A similar analysis and conclusion is required under Ohio case law:

We disagree with the trial court's analysis and denial of a preliminary injunction. First, even if [plaintiff] could eventually use [defendant's] internal records and recover dollar for dollar everything it lost, this would not necessarily constitute an adequate remedy at law. Simply because [plaintiff] might be able to show how much money it lost by virtue of [defendant's] breach of her covenant not to compete does not necessarily mean that if it is awarded that amount it will be made whole. In non-competition cases the future effects of such a covenant's violation must be considered.
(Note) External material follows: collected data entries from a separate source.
Ltac grows_tac :=
  cbv zeta;
  lazymatch goal with
  | |- grows (_ ≫= _) => apply grows_bind; [grows_tac|intros ?; grows_tac]
  | |- grows (catch _ _) => apply grows_catch; [grows_tac|intros ?; grows_tac]
  | |- grows (or_not_durable _ _ _) => apply grows_or_not_durable; grows_tac
  | |- grows (if ?b then _ else _) => destruct b; grows_tac
  | |- grows (match ?x with _ => _ end) => destruct x; grows_tac
  | |- grows _ => solve [eauto with grows nocore]
  end.
Ltac history_tac :=
  cbv zeta;
  lazymatch goal with
  | |- history (begin ≫= _) => apply history_begin; intros ?; grows_tac
  | |- history (or_not_durable begin _ _ ≫= _) => apply history_begin_or; intros ?; grows_tac
  | |- history (_ ≫= _) => apply history_bind; [nocommit_tac|intros ?; history_tac]
  | |- history (autocommit _) => apply history_autocommit; grows_tac
  | |- history (with_reserve _) => apply history_with_reserve; history_tac
  | |- history (if ?b then _ else _) => destruct b; history_tac
  | |- history (match ?x with _ => _ end) => destruct x; history_tac
  | |- history _ => apply history_nocommit; nocommit_tac
  end.
(** Attempts that run were started, those being dispatched were not.  Control actions address an attempt and its
    request; a steer addresses the attempt in the slot, but its payload carries
    the request of the message it steers, which is still in the queue while the
    message is [steer_pending] and the steer not settled. *)
Definition addresses (rows : list attempt_row) (attempt : string) (payload : json) : Prop :=
  exists a, a ∈ rows /\ att_id a = attempt /\ get_string "requestId" payload = Some (att_request a).
Definition begun_row (a : attempt_row) : Prop :=
  (in_set (att_state a) ["running"; "waiting_input"] = true -> att_started a <> None) /\ (att_state a = "dispatching" -> att_started a = None).
Definition begun (rows : list attempt_row) : Prop := forall a, a ∈ rows -> begun_row a.
Definition steer_action (c : action_row) : bool := act_kind c =s CommandMessageSteer.
Definition open_steer (c : action_row) : bool := steer_action c && in_set (act_status c) ["pending"; "inflight"].
Definition steers (active : option string) (atts : list attempt_row) (msgs : list message_row) (reqs : list request_row)
    (attempt message : string) (payload : json) : Prop :=
  active = Some attempt
  /\ (exists a, a ∈ atts /\ att_id a = attempt /\ att_started a <> None)
  /\ exists m, m ∈ msgs /\ msg_id m = message /\ msg_request m = get_string "requestId" payload
       /\ (msg_disposition m = Some "steer_pending" -> waits m reqs).
Record actions_ok (active : option string) (atts : list attempt_row) (msgs : list message_row) (reqs : list request_row)
    (acts : list action_row) : Prop := {
  att_begun : begun atts;
  act_addressed : forall c, c ∈ acts -> steer_action c = false -> addresses atts (act_attempt c) (act_payload c);
  act_steers : forall c, c ∈ acts -> open_steer c = true ->
    steers active atts msgs reqs (act_attempt c) (default "" (act_message c)) (act_payload c) }.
More specifically will real or long term damage to plaintiff's goodwill or future income occur because of defendant's operation during the forbidden period? If so, an injunction is proper because an injunction is an appropriate remedy to prevent future injury.
Globe Services, Inc. v. Palmer, No. CA86-02-028, slip op., 1986 WL 8909 (12th App. Dist.1986). See also Kaeser v. Adamson, No. CA-800, slip op., 1984 WL 4491 (5th App.Dist.1984).

D. Injury to Others and the Public Interest

The remaining two factors under the preliminary injunction standard have little if any bearing on this case. There is no discernable injury to any third party which may result from the issuance of a preliminary injunction. Further, if the public has an interest in these issues, it is in seeing that reasonable non-compete covenants are preserved. As keenly observed by one court:

[W]hen . . . a choice must be made between the possible punitive operation of the writ and the failure to provide adequate protection of a recognized legal right, the latter course seems indicated and the undoubted tendency of the law has been to recognize and enforce higher standards of commercial morality in the business world.
Picker Int'l, Inc. v. Blanton, 756 F. Supp. 971, 983 (N.D.Tex.1990) (quoting Hyde Corp. v. Huffines, 158 Tex. 566, 314 S.W.2d 763 (1958)).


The defendants in this case have flagrantly violated the terms of their valid and enforceable restrictive covenants. The plaintiff, properly before this court, has shown both a strong probability of success on the merits and irreparable harm. For these reasons, the plaintiff's motion for preliminary injunction is GRANTED; with the restrictive covenants modified as indicated herein. This opinion is based upon those facts elicited during the hearing relating to injunctive relief only.